Onward and upward
This graph (from Clark Williams-Derry via Andrew Gelman) shows US national traffic forecasts over time (the straight lines) and the reality (the black line)
Initially, the straight-line extrapolation would have made sense, but for the past five years or so it’s been increasingly obvious that it’s bogus. Some of the fall off from expectations is due to the US recession, but people in the US seem to just be driving less than forecast.
It would be interesting to see this sort of graph for NZ data.
Thomas Lumley (@tslumley) is Professor of Biostatistics at the University of Auckland. His research interests include semiparametric models, survey sampling, statistical computing, foundations of statistics, and whatever methodological problems his medical collaborators come up with. He also blogs at Biased and Inefficient See all posts by Thomas Lumley »

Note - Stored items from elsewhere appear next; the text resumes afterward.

(** What [OpenDataBlock] returns, in terms of the store: the error of
    [OpenBlock] when the block cannot be opened, else the error of [Size],
    else the reader with its size. *)
Lemma OpenDataBlock_store (fs : FS) (b : BlockId) :
  (∀ e, OpenBlock fs b = Err e → OpenDataBlock fs b = Err e)
  ∧ (∀ reader e, OpenBlock fs b = Ok reader → Size reader = Err e →
       OpenDataBlock fs b = Err e)
  ∧ (∀ reader size, OpenBlock fs b = Ok reader → Size reader = Ok size →
       OpenDataBlock fs b = Ok (reader, size)).
Proof.
  unfold OpenDataBlock. split_and!.
  - by intros e ->.
  - by intros reader e -> ->.
  - by intros reader size -> ->.
Qed.

(** C10. For an index below [delta_blocks_count()],
    [OpenDeltaDataBlock(index)] opens the block whose id is the second
    component of the pair at that index: it returns the error of the
    store's [OpenBlock] on that block id when the store cannot open it,
    else the error of [Size] on the reader, else that reader and its
    size.  On an object built by calls on a fresh [RowSetMetadata] the
    pair at that index is the index-th committed pair.  The vector is
    read without a bounds check: at an index that is not below the count
    the read is out of range. *)
Theorem C10_OpenDeltaDataBlock_opens_the_indexed_commit
    (self : RowSetMetadata) (index : nat) (fs : FS) :
  (index < delta_blocks_count self)%nat →
  ∃ d,
    delta_blocks_ self !! index = Some d
    ∧ OpenDeltaDataBlock self index fs = Returns (OpenDataBlock fs d.2)
    ∧ (∀ e, OpenBlock fs d.2 = Err e →
         OpenDeltaDataBlock self index fs = Returns (Err e))
    ∧ (∀ reader e, OpenBlock fs d.2 = Ok reader → Size reader = Err e →
         OpenDeltaDataBlock self index fs = Returns (Err e))
    ∧ (∀ reader size, OpenBlock fs d.2 = Ok reader → Size reader = Ok size →
         OpenDeltaDataBlock self index fs = Returns (Ok (reader, size)))
    ∧ (∀ cs r0 fs0 fs1, delta_blocks_ r0 = [] →
         calls cs r0 fs0 = Returns (self, fs1) →
         commits cs !! index = Some d)
    ∧ (∀ j, (delta_blocks_count self ≤ j)%nat →
         OpenDeltaDataBlock self j fs = UndefinedBehaviour).
Proof.
  unfold delta_blocks_count, OpenDeltaDataBlock. intros Hlt.
  destruct (lookup_lt_is_Some_2 _ _ Hlt) as [d Hd].
  destruct (OpenDataBlock_store fs d.2) as (Hopen & Hsize & Hok).
  exists d. rewrite Hd. split_and!; [done|done|..].
  - intros e He. by rewrite (Hopen e He).
  - intros reader e Hr He. by rewrite (Hsize reader e Hr He).
  - intros reader size Hr Hs. by rewrite (Hok reader size Hr Hs).
  - intros cs r0 fs0 fs1 Hnil Hcalls.
    pose proof (calls_delta_blocks _ _ _ _ _ Hcalls) as Hlog.
    rewrite Hnil in Hlog. simpl in Hlog. by rewrite <- Hlog.
  - intros j Hj. by rewrite (lookup_ge_None_2 _ _ Hj).
Qed.
(** * mdns-mirror: the reconciliation engine of [mdns_mirror/app.py]

    A shallow embedding of the functions of [app.py] that keep the two
    dictionaries [services] and [servers] and talk to the DNS server:
    [retry], [remove_all_a_records], [server_updated], [server_removed],
    [service_updated], [service_removed], [on_service_instance_state_change]
    and the polling loop of [mirror_mdns].

    Python statements are commands of a state-and-exception monad over a
    [World]: the closure variables of [mirror_mdns], the identities handed
    out to Python objects, and the two external collaborators (the DNS server
    and the zeroconf cache).  Calls to [logging] are not modelled. *)

From Stdlib Require Import ZArith DecimalString Ascii.
From stdpp Require Import gmap strings list fin_maps.

(** ** Values *)

(** [ipaddress.IPv4Address] and [ipaddress.IPv6Address], by their integer value. *)
Definition IPv4Address := N.
Definition IPv6Address := N.

(** [dns.rdatatype.RdataType] is an [IntEnum]; its members are compared with [==]. *)
Definition RdataType := N.

Module RdataType.
Definition A : RdataType := 1%N.
Definition NS : RdataType := 2%N.
Definition CNAME : RdataType := 5%N.
Definition SOA : RdataType := 6%N.
Definition TXT : RdataType := 16%N.
Definition AAAA : RdataType := 28%N.
End RdataType.

(** The fields of [zeroconf.ServiceInfo] that [service_updated] reads. *)
Record ServiceInfo := mkServiceInfo {
  server : string;
  _ipv4_addresses : list IPv4Address;
  _ipv6_addresses : list IPv6Address;
  host_ttl : Z
}.

(** [class ServerInfo].  The class defines [__init__] only, so it inherits
    [object.__eq__] and [object.__ne__]: two [ServerInfo] values are equal
    exactly when they are the same object.  [obj_id] is that identity (what
    Python's [id] returns); the three attributes follow. *)
Record ServerInfo := mkServerInfo {
  obj_id : nat;
  ipv4_address : option IPv4Address;
  ipv6_address : option IPv6Address;
  ttl : option Z
}.

(** An rrset of a zone transfer answer: owner name, type, TTL and the rdata,
    each datum by its integer value. *)
Record RRset := mkRRset {
  rr_name : string;
  rdtype : RdataType;
  rr_ttl : Z;
  rr_data : list N
}.

(** The body of a [dns.update.UpdateMessage]: [update.replace(name, ttl,
    rdtype, value)] or [update.delete(name)]. *)
Inductive DnsOp :=
| Replace (name : string) (ttl : option Z) (rdtype : RdataType) (value : N)
| Delete (name : string).

#[global] Instance DnsOp_eq_dec : EqDecision DnsOp.
Proof. solve_decision. Defined.

(** The exceptions that can travel through the code; every one of them is a
    subclass of [Exception]. *)
Inductive Exn :=
| KeyError (key : string)
| IndexError
| RuntimeError (msg : string)
| OSError (msg : string)
| OtherException (msg : string).

Inductive Result (A : Type) :=
| Ok (a : A)
| Raise (e : Exn).
Arguments Ok {A} a.
Arguments Raise {A} e.

Inductive ServiceStateChange := Added | Removed | Updated.

(** ** The world *)

(** The closure variables of [mirror_mdns] and the state of its collaborators.
    [sent] lists the update messages handed to [dns.query.tcp], oldest first;
    [tcp_calls] and [zc_calls] count the calls made to [dns.query.tcp] and to
    [zc.get_service_info]. *)
Record World := mkWorld {
  services : gmap string ServiceInfo;
  servers : gmap string ServerInfo;
  next_id : nat;
  exit_event : bool;
  error_event : bool;
  stderr : list string;
  zone : list RRset;
  sent : list DnsOp;
  tcp_calls : nat;
  zc_calls : nat
}.

Definition set_services (f : gmap string ServiceInfo → gmap string ServiceInfo)
    (w : World) : World :=
  mkWorld (f (services w)) (servers w) (next_id w) (exit_event w) (error_event w)
          (stderr w) (zone w) (sent w) (tcp_calls w) (zc_calls w).

Definition set_servers (f : gmap string ServerInfo → gmap string ServerInfo)
    (w : World) : World :=
  mkWorld (services w) (f (servers w)) (next_id w) (exit_event w) (error_event w)
          (stderr w) (zone w) (sent w) (tcp_calls w) (zc_calls w).

Definition set_next_id (n : nat) (w : World) : World :=
  mkWorld (services w) (servers w) n (exit_event w) (error_event w)
          (stderr w) (zone w) (sent w) (tcp_calls w) (zc_calls w).

Definition set_error_event (b : bool) (w : World) : World :=
  mkWorld (services w) (servers w) (next_id w) (exit_event w) b
          (stderr w) (zone w) (sent w) (tcp_calls w) (zc_calls w).

Definition set_exit_event (b : bool) (w : World) : World :=
  mkWorld (services w) (servers w) (next_id w) b (error_event w)
          (stderr w) (zone w) (sent w) (tcp_calls w) (zc_calls w).

Definition add_stderr (line : string) (w : World) : World :=
  mkWorld (services w) (servers w) (next_id w) (exit_event w) (error_event w)
          (stderr w ++ [line]) (zone w) (sent w) (tcp_calls w) (zc_calls w).

Definition set_zone (z : list RRset) (w : World) : World :=
  mkWorld (services w) (servers w) (next_id w) (exit_event w) (error_event w)
          (stderr w) z (sent w) (tcp_calls w) (zc_calls w).

Definition add_sent (op : DnsOp) (w : World) : World :=
  mkWorld (services w) (servers w) (next_id w) (exit_event w) (error_event w)
          (stderr w) (zone w) (sent w ++ [op]) (tcp_calls w) (zc_calls w).

Definition bump_tcp_calls (w : World) : World :=
  mkWorld (services w) (servers w) (next_id w) (exit_event w) (error_event w)
          (stderr w) (zone w) (sent w) (S (tcp_calls w)) (zc_calls w).
(** ** Which batches make the sampler raise *)

Lemma group_size_trials_from t sex n : forall c,
  group_size sex (trials_from t c n) = 0 <->
  forall i, (i < n)%nat -> pick ["M"; "F"]%string (t (c + 2 * i)%nat) <> sex.
Proof.
  induction n as [|n IH]; intros c.
  - split; [intros _ i Hi; lia|reflexivity].
  - cbn [trials_from]. rewrite group_size_cons. cbn [fst].
    assert (Hnn : 0 <= group_size sex (trials_from t (S (S c)) n))
      by (unfold group_size; lia).
    split.
    + intros H i Hi. case_decide as Hd; [lia|].
      destruct i as [|i].
      * by rewrite Nat.mul_0_r, Nat.add_0_r.
      * replace (c + 2 * S i)%nat with (S (S c) + 2 * i)%nat by lia.
        apply IH; lia.
    + intros H. case_decide as Hd.
      * exfalso. apply (H 0%nat); [lia|].
        by rewrite Nat.mul_0_r, Nat.add_0_r.
      * rewrite Z.add_0_l. apply IH. intros i Hi.
        replace (S (S c) + 2 * i)%nat with (c + 2 * S i)%nat by lia.
        apply H. lia.
Qed.

(** X3. The sampler raises exactly when the 54 sex draws of the batch
    all agree, that is when every trial is male or every trial is
    female; the arm draws play no part in it. *)
Theorem generate_sample_raises_iff_one_sex (w : world) :
  let t := tape (random w) in
  let c := cursor (random w) in
  fst (generate_sample w) = Raise ZeroDivisionError <->
  (forall i, (i < 54)%nat -> t (c + 2 * i)%nat = t c).
Proof.
  intros t c.
  assert (Hcases : fst (generate_sample w) = Raise ZeroDivisionError <->
                   group_size "M" (batch (random w)) = 0 \/
                   group_size "F" (batch (random w)) = 0).
  { destruct (generate_sample_cases w) as [[H0 Hr]|[[Hm Hf] (v & Hv & _)]].
    - by split.
    - split; [congruence|]. intros [H0|H0]; lia. }
  rewrite Hcases. unfold batch. fold t c.
  rewrite !group_size_trials_from. change sample_size with 54%nat.
  split.
  - intros [H|H] i Hi.
    + pose proof (H i Hi) as Hi'. pose proof (H 0%nat ltac:(lia)) as H0.
      rewrite Nat.mul_0_r, Nat.add_0_r in H0. rewrite pick_sex in Hi', H0.
      by destruct (t (c + 2 * i)%nat), (t c).
    + pose proof (H i Hi) as Hi'. pose proof (H 0%nat ltac:(lia)) as H0.
      rewrite Nat.mul_0_r, Nat.add_0_r in H0. rewrite pick_sex in Hi', H0.
      by destruct (t (c + 2 * i)%nat), (t c).
  - intros H. destruct (t c) eqn:E.
    + left. intros i Hi. rewrite pick_sex, (H i Hi). done.
    + right. intros i Hi. rewrite pick_sex, (H i Hi). done.
Qed.
(** X11: the order of priority of the default log root, as line 35 and
    the note of [demo_logger] have it: [LOG_PATH] of the process
    environment if it is set when the module is imported, else the last
    [LOG_PATH] of the [.env] file, else ["logs"]. *)
Theorem default_root_priority df w m w' :
  import_module df w = (inr m, w') ->
  ∃ d, heap w' !! DEFAULT_CONFIG m = Some d ∧
       dict_get "log_path" d
       = Some (VStr match environ w !! "LOG_PATH" with
                    | Some v => v
                    | None =>
                        match df with
                        | Some file =>
                            default "logs" (dotenv_value "LOG_PATH" file)
                        | None => "logs"
                        end
                    end).
Proof.
  intros H. apply import_module_ok in H as (dl & Henv & Hd & _).
  eexists. split; [exact Hd|]. simpl. do 2 f_equal.
  rewrite Henv. destruct df as [file|].
  - rewrite dotenv_merge_lookup. by destruct (environ w !! "LOG_PATH").
  - by destruct (environ w !! "LOG_PATH").
Qed.

(** [LOG_PATH] only in the [.env] file, bound twice. *)
Lemma default_root_priority_witness :
  ∃ d,
    heap (import_module
            (Some [("LOG_PATH", "/var/a"); ("LOG_PATH", "/var/b")])
            toolbox_process).2 !! 1%nat = Some d ∧
    dict_get "log_path" d = Some (VStr "/var/b").
Proof.
  destruct (default_root_priority
              (Some [("LOG_PATH", "/var/a"); ("LOG_PATH", "/var/b")])
              toolbox_process (mk_module 1)
              (import_module
                 (Some [("LOG_PATH", "/var/a"); ("LOG_PATH", "/var/b")])
                 toolbox_process).2)
    as (d & Hd & Hlp).
  - vm_compute. reflexivity.
  - exists d. split; [exact Hd|]. rewrite Hlp. vm_compute. reflexivity.
Defined.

Well, there is the New Zealand Household Traffic Survey at http://www.transport.govt.nz/research/travelsurvey/
glancing through I see road vehical kilometres travelled seems to have been static at around 40 billion km/year since 2006. Equally the number of journeys to school involving being a passenger in a car doesn’t seem to be increasing. Household expenditure on transport is static as a percentage. Total km tavelled by car static. Prettymuch everything seems to be static.
11 years ago
Transportblog have some good examples of this, including local ones.
11 years ago
Hey, linky no work. Try again: http://transportblog.co.nz/2012/10/23/is-nzta-cooking-the-books-on-a-5-billion-project/
11 years ago
Auckland Transport Blog have covered this off a lot.
For Auckland
http://transportblog.co.nz/2013/09/05/auckland-vehicle-ownership-and-vkt/
Younger people are also less likely to get a license seemingly, and outside of Auckland, driving appears to be dropping off more steeply.